— Requirement —
Within the records below, reproduce without change the lines from the line that has "dev_id : string;" through the line that has "consecutive_rejections := c", and only those.

— Extracted entries —
= = = = = = =
(** * Trust-IoT: a shallow embedding of the allocation-and-trust engine

    The development follows [src/trustiot/core.py] (entity classes and
    [Simulation]) and [src/trustiot/simulation.py] (the benchmark
    aggregator).

    Conventions of the embedding.
    - Python floats are read as exact numbers: rationals [Q] in the engine
      (so that every definition evaluates), reals [R] in the aggregator
      (which needs a square root).  The engine does not round.  Where a
      statement says which host a comparison of utilities keeps, the loop
      is written a second time over an arbitrary evaluation of the utility
      expression ([greedy_branch], [game_theory_branch]), of which exact
      arithmetic and IEEE 754 arithmetic ([binary64]) are two instances.
    - Exceptions are explicit: a computation that may raise returns
      [result A].
    - Objects that the engine mutates in place ([Simulation.devices],
      [Simulation.servers]) live in the [Simulation] record, which is
      threaded through [run]; a reference to a device object is its id,
      resolved as the engine resolves it (first match in [devices]).
    - Draws from the global random generators are inputs: the cost matrix,
      the deadlines, and a stream [draws] read by [random.choice]. *)

From Stdlib Require Import String Ascii ZArith Znat QArith Qminmax Qpower Qround Qabs.
From Stdlib Require Import List Bool Arith.
From Stdlib Require Import Permutation Sorted Reals Lia Lra Psatz.
Import ListNotations.

Open Scope Q_scope.

(** ** Numbers *)

Definition Qltb (x y : Q) : bool := negb (Qle_bool y x).

(** [max(a, b)] and [min(a, b)] of Python: the first argument is kept
    unless the second is strictly better. *)
Definition py_max (a b : Q) : Q := if Qltb a b then b else a.
Definition py_min (a b : Q) : Q := if Qltb b a then b else a.

(** [sum(xs)]: left-to-right accumulation from 0. *)
Definition py_sum (xs : list Q) : Q := fold_left Qplus xs 0.

Definition Qlen {A} (l : list A) : Q := inject_Z (Z.of_nat (length l)).

(** ** Exceptions *)

Inductive exn : Set :=
| IndexError
| KeyError
| StopIteration
| ValueError
| ZeroDivisionError.

Inductive result (A : Type) : Type :=
| Ok (a : A)
| Raise (e : exn).
Arguments Ok {A} a.
Arguments Raise {A} e.

Definition bind {A B} (m : result A) (k : A -> result B) : result B :=
  match m with
  | Ok a => k a
  | Raise e => Raise e
  end.

Notation "x <- m ;; k" := (bind m (fun x => k))
  (at level 61, m at next level, right associativity).
Notation "' p <- m ;; k" := (bind m (fun p => k))
  (at level 61, p pattern, m at next level, right associativity).

(** ** Work items: [SensorTask] and [IoTEdgeModule] *)

Inductive DeviceClass : Set := SensorTask | IoTEdgeModule.

(** The fields the engine reads or writes.  [source_mote_id] and
    [ram_request] are stored by the constructors and never read. *)
Record Device : Type := mkDevice {
  dev_class : DeviceClass;
  dev_id : string;
  cpu_request : Q;
  weight_latency : Q;
  weight_energy : Q;
  deadline : Q;
  is_malicious : bool;
  trust_score : Q;
  consecutive_rejections : nat
}.

(** [SensorTask.__init__]; [drawn_deadline] is the value of
    [random.uniform(25, 50)]. *)
Definition SensorTask_init (task_id : string) (voltage_reading : Q)
    (drawn_deadline : Q) (malicious : bool) : Device :=
  {| dev_class := SensorTask;
     dev_id := task_id;
     cpu_request := voltage_reading;
     weight_latency := 0.8;
     weight_energy := 0.2;
     deadline := drawn_deadline;
     is_malicious := malicious;
     trust_score := if malicious then 0.1 else 1.0;
     consecutive_rejections := 0 |}.

(** [IoTEdgeModule.__init__]; [drawn_deadline] is the value of
    [random.uniform(20, 40)]. *)
Definition IoTEdgeModule_init (module_id : string) (cpu : Q)
    (drawn_deadline : Q) (malicious : bool) : Device :=
  {| dev_class := IoTEdgeModule;
     dev_id := module_id;
     cpu_request := cpu;
     weight_latency := 0.8;
     weight_energy := 0.2;
     deadline := drawn_deadline;
     is_malicious := malicious;
     trust_score := if malicious then 0.1 else 1.0;
     consecutive_rejections := 0 |}.

Definition set_trust (d : Device) (t : Q) (c : nat) : Device :=
  {| dev_class := dev_class d;
     dev_id := dev_id d;
     cpu_request := cpu_request d;
     weight_latency := weight_latency d;
     weight_energy := weight_energy d;
     deadline := deadline d;
     is_malicious := is_malicious d;
     trust_score := t;
     consecutive_rejections := c |}.

(** [calculate_utility(self, latency, energy)], the same in both classes. *)
Definition device_calculate_utility (d : Device) (latency energy : Q) : Q :=
  - (weight_latency d * latency + weight_energy d * energy).

(** [SensorTask.update_trust_score]. *)
Definition SensorTask_update_trust_score (d : Device) (is_assigned : bool) : Device :=
  if is_assigned then
    if is_malicious d then
      let c := S (consecutive_rejections d) in
      let penalty_factor := 0.90 - 0.05 * inject_Z (Z.of_nat c) in
      set_trust d (py_max 0.1 (trust_score d * penalty_factor)) c
    else
      set_trust d (py_min 1.0 (trust_score d * 1.05)) 0
  else
    set_trust d (trust_score d * 0.995) (consecutive_rejections d).

(** [IoTEdgeModule.update_trust_score]. *)
Definition IoTEdgeModule_update_trust_score (d : Device) (is_assigned : bool) : Device :=
  if is_assigned then
    if is_malicious d then
      let c := S (consecutive_rejections d) in
      let penalty_factor := 0.90 - 0.05 * inject_Z (Z.of_nat c) in
      set_trust d (py_max 0.1 (trust_score d * penalty_factor)) c
    else
      set_trust d (py_min 1.0 (trust_score d * 1.05)) 0
  else
    set_trust d (trust_score d * 0.995) (consecutive_rejections d).

(** [device.update_trust_score(...)]: dispatch on the object's class. *)
Definition update_trust_score (d : Device) (is_assigned : bool) : Device :=
  match dev_class d with
  | SensorTask => SensorTask_update_trust_score d is_assigned
  | IoTEdgeModule => IoTEdgeModule_update_trust_score d is_assigned
  end.

(** ** Hosts: [Mote] and [AzureIoTEdgeDevice] *)

Inductive ServerClass : Set := Mote | AzureIoTEdgeDevice.

(** [hosted] is [hosted_tasks] of a [Mote] and [hosted_modules] of an
    [AzureIoTEdgeDevice]: a list of references to device objects.
    [capacity_ram] is stored by the second constructor and never read. *)
Record Server : Type := mkServer {
  srv_class : ServerClass;
  srv_id : string;
  capacity_cpu : Q;
  hosted : list string;
  load_balancing_weight : Q
}.

(** [Mote.__init__]. *)
Definition Mote_init (mote_id : string) (capacity : Q) : Server :=
  {| srv_class := Mote;
     srv_id := mote_id;
     capacity_cpu := if Qltb 0 capacity then capacity else 0.5;
     hosted := [];
     load_balancing_weight := 1.5 |}.

(** [AzureIoTEdgeDevice.__init__]. *)
Definition AzureIoTEdgeDevice_init (server_id : string) (capacity : Q) : Server :=
  {| srv_class := AzureIoTEdgeDevice;
     srv_id := server_id;
     capacity_cpu := if Qltb 0 capacity then capacity else 0.5;
     hosted := [];
     load_balancing_weight := 1.5 |}.

Definition set_hosted (s : Server) (h : list string) : Server :=
  {| srv_class := srv_class s;
     srv_id := srv_id s;
     capacity_cpu := capacity_cpu s;
     hosted := h;
     load_balancing_weight := load_balancing_weight s |}.

(** [calculate_utility(self, tasks_to_host)], the same in both classes.
    The division by [capacity_cpu] raises when the capacity is zero. *)
Definition server_calculate_utility (s : Server) (tasks_to_host : list Device) : result Q :=
  match tasks_to_host with
  | [] => Ok 0
  | _ =>
    if Qeq_bool (capacity_cpu s) 0 then Raise ZeroDivisionError
    else
      let potential_load := py_sum (map cpu_request tasks_to_host) / capacity_cpu s in
      let avg_trust := py_sum (map trust_score tasks_to_host) / Qlen tasks_to_host in
      let load_penalty := load_balancing_weight s * (potential_load ^ 2) in
      Ok (avg_trust - load_penalty)
  end.

(** ** Dictionaries in insertion order *)

Definition dict (V : Type) : Type := list (string * V).

Fixpoint dict_get {V} (k : string) (d : dict V) : option V :=
  match d with
  | [] => None
  | (k', v) :: r => if String.eqb k k' then Some v else dict_get k r
  end.

(** [d[k] = v]: an existing key keeps its position. *)
Fixpoint dict_set {V} (k : string) (v : V) (d : dict V) : dict V :=
  match d with
  | [] => [(k, v)]
  | (k', v') :: r =>
    if String.eqb k k' then (k', v) :: r else (k', v') :: dict_set k v r
  end.

Definition dict_keys {V} (d : dict V) : list string := map fst d.

Definition mem_id (k : string) (l : list string) : bool :=
  existsb (String.eqb k) l.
= = = = = = =
— Written solution —
  dev_id : string;
  cpu_request : Q;
  weight_latency : Q;
  weight_energy : Q;
  deadline : Q;
  is_malicious : bool;
  trust_score : Q;
  consecutive_rejections : nat
}.

(** [SensorTask.__init__]; [drawn_deadline] is the value of
    [random.uniform(25, 50)]. *)
Definition SensorTask_init (task_id : string) (voltage_reading : Q)
    (drawn_deadline : Q) (malicious : bool) : Device :=
  {| dev_class := SensorTask;
     dev_id := task_id;
     cpu_request := voltage_reading;
     weight_latency := 0.8;
     weight_energy := 0.2;
     deadline := drawn_deadline;
     is_malicious := malicious;
     trust_score := if malicious then 0.1 else 1.0;
     consecutive_rejections := 0 |}.

(** [IoTEdgeModule.__init__]; [drawn_deadline] is the value of
    [random.uniform(20, 40)]. *)
Definition IoTEdgeModule_init (module_id : string) (cpu : Q)
    (drawn_deadline : Q) (malicious : bool) : Device :=
  {| dev_class := IoTEdgeModule;
     dev_id := module_id;
     cpu_request := cpu;
     weight_latency := 0.8;
     weight_energy := 0.2;
     deadline := drawn_deadline;
     is_malicious := malicious;
     trust_score := if malicious then 0.1 else 1.0;
     consecutive_rejections := 0 |}.

Definition set_trust (d : Device) (t : Q) (c : nat) : Device :=
  {| dev_class := dev_class d;
     dev_id := dev_id d;
     cpu_request := cpu_request d;
     weight_latency := weight_latency d;
     weight_energy := weight_energy d;
     deadline := deadline d;
     is_malicious := is_malicious d;
     trust_score := t;
     consecutive_rejections := c |}.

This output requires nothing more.